The effect on accuracy of reducing the number of experiments in the series has been investigated on isochoric, constant temperature nucleation experiments. In addition, data from two other nucleation studies have been analyzed. The experiments were conducted in two autoclave high pressure cells with similar construction but different overall dimensions. Two different gas mixtures were used: SNG-2 and SNG-7. Experimental conditions such as pressure (90 bar) and cooling rate (6.0 C/h) were kept constant for all the experiments. Three experimental series at different temperatures have been conducted on each cell, which allowed estimation of activation energy of gas hydrate nucleation by means of the Arrhenius equation through the Arrhenius plot.
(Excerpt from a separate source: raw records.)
Lemma split_segments nm parts :
  PyStr.split "/" nm = parts <-> segments nm parts.
Proof.
  unfold segments. split.
  - intros <-. split; [apply split_nonempty|]. split.
    + eapply List.Forall_impl; [|apply split_lacks]. intros p. apply lacks_spec.
    + symmetry. apply join_split.
  - intros (Hne & Hall & ->). apply split_join; [assumption|].
    eapply List.Forall_impl; [|exact Hall]. intros p. apply lacks_spec.
Qed.

Lemma is_hex_char_spec c : is_hex_char c = true <-> hexadecimal c.
Proof.
  unfold hexadecimal. split.
  - destruct c as [[] [] [] [] [] [] [] []]; vm_compute; intros H; try discriminate; tauto.
  - simpl. intros H. repeat (destruct H as [<- | H]; [reflexivity|]). destruct H.
Qed.

Lemma findall_nil s :
  _not_hex_characters_findall s = [] <-> Forall hexadecimal (chars s).
Proof.
  induction s as [|c s IH]; simpl.
  - split; [constructor | reflexivity].
  - destruct (is_hex_char c) eqn:E.
    + rewrite IH. split.
      * intros H. constructor; [apply is_hex_char_spec; assumption | assumption].
      * intros H. inversion H; assumption.
    + split; [discriminate|]. intros H. inversion H as [|? ? Hc _]; subst.
      apply is_hex_char_spec in Hc. congruence.
Qed.

Lemma pattern_recognized_spec nm :
  pattern_recognized nm = true <-> three_segment_hex nm \/ symbols_txt nm.
Proof.
  unfold pattern_recognized, three_segment_hex, symbols_txt.
  destruct (PyStr.split "/" nm) as [|a [|b [|c [|d l]]]] eqn:E.
  - exfalso. eapply split_nonempty. exact E.
  - cbn [length Nat.eqb]. rewrite endswith_spec. split.
    + intros H. right. split; [|exact H].
      apply split_segments. rewrite E. f_equal.
      apply split_segments in E as (_ & _ & ->). reflexivity.
    + intros [(a' & b' & c' & H & _) | [_ H]]; [|exact H].
      apply split_segments in H. congruence.
  - cbn [length Nat.eqb]. split; [discriminate|].
    intros [(a' & b' & c' & H & _) | [H _]]; apply split_segments in H; congruence.
  - cbn [length Nat.eqb nth].
    destruct (_not_hex_characters_findall b) as [|x xs] eqn:F.
    + split; [intros _ | reflexivity]. left. exists a, b, c.
      split; [apply split_segments; exact E | apply findall_nil; exact F].
    + split; [discriminate|].
      intros [(a' & b' & c' & H & Hx) | [H _]]; apply split_segments in H.
      * rewrite E in H. injection H as <- <- <-. apply findall_nil in Hx. congruence.
      * congruence.
  - cbn [length Nat.eqb]. split; [discriminate|].
    intros [(a' & b' & c' & H & _) | [H _]]; apply split_segments in H; congruence.
Qed.

Lemma first_snippet_in_none deny nm :
  first_snippet_in deny nm = None <-> ~ denylisted deny nm.
Proof.
  unfold denylisted. induction deny as [|d deny IH]; simpl.
  - split; [intros _ (sn & [] & _) | reflexivity].
  - destruct (PyStr.contains d nm) eqn:E.
    + split; [discriminate|]. intros H. exfalso. apply H. exists d.
      split; [left; reflexivity | apply contains_spec; exact E].
    + rewrite IH. split.
      * intros H (sn & [<- | Hin] & Hs).
        -- apply contains_spec in Hs. congruence.
        -- apply H. eauto.
      * intros H (sn & Hin & Hs). apply H. eauto.
Qed.

Lemma first_snippet_in_some deny nm d1 snippet d2 :
  deny = d1 ++ snippet :: d2 ->
  Forall (fun x => ~ is_substring x nm) d1 ->
  is_substring snippet nm ->
  first_snippet_in deny nm = Some snippet.
Proof.
  intros -> Hd1 Hs. induction Hd1 as [|x d1 Hx _ IH]; simpl.
  - apply contains_spec in Hs. rewrite Hs. reflexivity.
  - destruct (PyStr.contains x nm) eqn:E; [|exact IH].
    apply contains_spec in E. contradiction.
Qed.

Lemma check_cons deny m rest :
  acceptable deny (name m) ->
  check_symbols_archive_file_listing deny (m :: rest)
  = check_symbols_archive_file_listing deny rest.
Proof.
  intros [Hd Hp]. simpl.
  apply first_snippet_in_none in Hd. apply pattern_recognized_spec in Hp.
  rewrite Hd, Hp. reflexivity.
Qed.

Lemma check_passes deny pre rest :
  Forall (fun m => acceptable deny (name m)) pre ->
  check_symbols_archive_file_listing deny (pre ++ rest)
  = check_symbols_archive_file_listing deny rest.
Proof.
  induction 1 as [|m pre Hm _ IH]; [reflexivity|].
  rewrite <- List.app_comm_cons, check_cons by assumption. exact IH.
Qed.

(** C2.  The validator returns no error exactly when every member is free
    of denylisted snippets and is either three segments with a hexadecimal
    middle or one segment ending in '-symbols.txt' without regard to case.
    Otherwise the first member in listing order that violates this decides
    the error: the message "Content of archive file contains the snippet
    '<snippet>' which is not allowed" with the first denylisted snippet it
    holds, or, when it holds none, the message "Unrecognized file pattern.
    Should only be <module>/<hex>/<file> or <name>-symbols.txt and nothing
    else.". *)
Theorem validator_first_violation_wins deny listing :
  (check_symbols_archive_file_listing deny listing = None
   <-> Forall (fun m => acceptable deny (name m)) listing)
  /\ (forall pre m post,
        listing = pre ++ m :: post ->
        Forall (fun m' => acceptable deny (name m')) pre ->
        ~ acceptable deny (name m) ->
        (forall d1 snippet d2,
            deny = d1 ++ snippet :: d2 ->
            Forall (fun x => ~ is_substring x (name m)) d1 ->
            is_substring snippet (name m) ->
            check_symbols_archive_file_listing deny listing
            = Some ("Content of archive file contains the snippet '" +:+ snippet
                    +:+ "' which is not allowed"))
        /\ (~ denylisted deny (name m) ->
            check_symbols_archive_file_listing deny listing
            = Some "Unrecognized file pattern. Should only be <module>/<hex>/<file> or <name>-symbols.txt and nothing else.")).
Proof.
  split.
  - induction listing as [|m rest IH].
    + split; [constructor | reflexivity].
    + simpl. destruct (first_snippet_in deny (name m)) as [sn|] eqn:Hs.
      * split; [discriminate|]. intros H. inversion H as [|? ? [Hd _] _]; subst.
        apply first_snippet_in_none in Hd. congruence.
      * destruct (pattern_recognized (name m)) eqn:Hp.
        -- rewrite IH. split.
           ++ intros H. constructor; [|exact H]. split.
              ** apply first_snippet_in_none. exact Hs.
              ** apply pattern_recognized_spec. exact Hp.
           ++ intros H. inversion H; assumption.
        -- split; [discriminate|]. intros H. inversion H as [|? ? [_ Hq] _]; subst.
           apply pattern_recognized_spec in Hq. congruence.
  - intros pre m post -> Hpre Hm. rewrite check_passes by assumption. split.
    + intros d1 sn d2 Hdeny Hd1 Hsn. simpl.
      rewrite (first_snippet_in_some deny (name m) d1 sn d2) by assumption.
      reflexivity.
    + intros Hd. simpl. pose proof Hd as Hd'.
      apply first_snippet_in_none in Hd'. rewrite Hd'.
      destruct (pattern_recognized (name m)) eqn:Hp; [|reflexivity].
      exfalso. apply Hm. split; [exact Hd|]. apply pattern_recognized_spec. exact Hp.
Qed.

(** C9.  A member whose name splits on '/' into three segments with an
    empty middle one, and that holds no denylisted snippet, is accepted. *)
Theorem empty_middle_segment_accepted deny pre m post a c :
  PyStr.split "/" (name m) = [a; ""; c] ->
  ~ denylisted deny (name m) ->
  pattern_recognized (name m) = true
  /\ check_symbols_archive_file_listing deny [m] = None
  /\ check_symbols_archive_file_listing deny (pre ++ m :: post)
     = check_symbols_archive_file_listing deny (pre ++ post).
Proof.
  intros Hsplit Hd.
  assert (Hp : pattern_recognized (name m) = true).
  { unfold pattern_recognized. rewrite Hsplit. reflexivity. }
  assert (Hacc : acceptable deny (name m)).
  { split; [exact Hd | apply pattern_recognized_spec; exact Hp]. }
  split; [exact Hp|]. split.
  - rewrite check_cons by exact Hacc. reflexivity.
  - induction pre as [|x pre IH].
    + simpl List.app. apply check_cons. exact Hacc.
    + rewrite <- !List.app_comm_cons. simpl.
      destruct (first_snippet_in deny (name x)); [reflexivity|].
      destruct (pattern_recognized (name x)); [exact IH | reflexivity].
Qed.

Lemma acceptableb_spec deny nm : acceptableb deny nm = true <-> acceptable deny nm.
Proof.
  unfold acceptableb, acceptable.
  destruct (first_snippet_in deny nm) as [snippet|] eqn:E.
  - split; [discriminate|]. intros [H _]. apply first_snippet_in_none in H. congruence.
  - rewrite pattern_recognized_spec. split; [|tauto].
    intros H. split; [apply first_snippet_in_none; exact E | exact H].
Qed.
The radius of the critical size nuclei was determined once the activation energy was estimated. Two different techniques were utilized in order to estimate nucleation rate of hydrate nucleation, namely a best-fit method included in the graphical program tool KaleidaGraph and penalized Maximum Likelihood Estimation (MLE) for two-parameter exponential distribution. Two maximum deviation levels of 20 % and 30 % from estimated value obtained with the maximum number of parallels included were set as test criteria evaluating the minimum number of parallels required to determine particular parameter. Based on the results of statistical analysis of the experimental data in the present study the minimum number of experiments to obtain a representative value of nucleation rate estimate can be proposed to be not less than several tens to provide accuracy within 20-30 %. To make some conclusions about the exact number, analysis of a series with more parallels is required. For the conducted experiments acceptable accuracies were obtained for estimation of nuclei size even though the number of parallels was reduced to 6 for the large cell experiments. However, there was not found clear relationship between number of parallels and fit of Ln J as function of 1/T to a straight line. The set accuracy limit that determines maximum acceptable deviation in a parameter estimate showed great influence on the required number of parallels.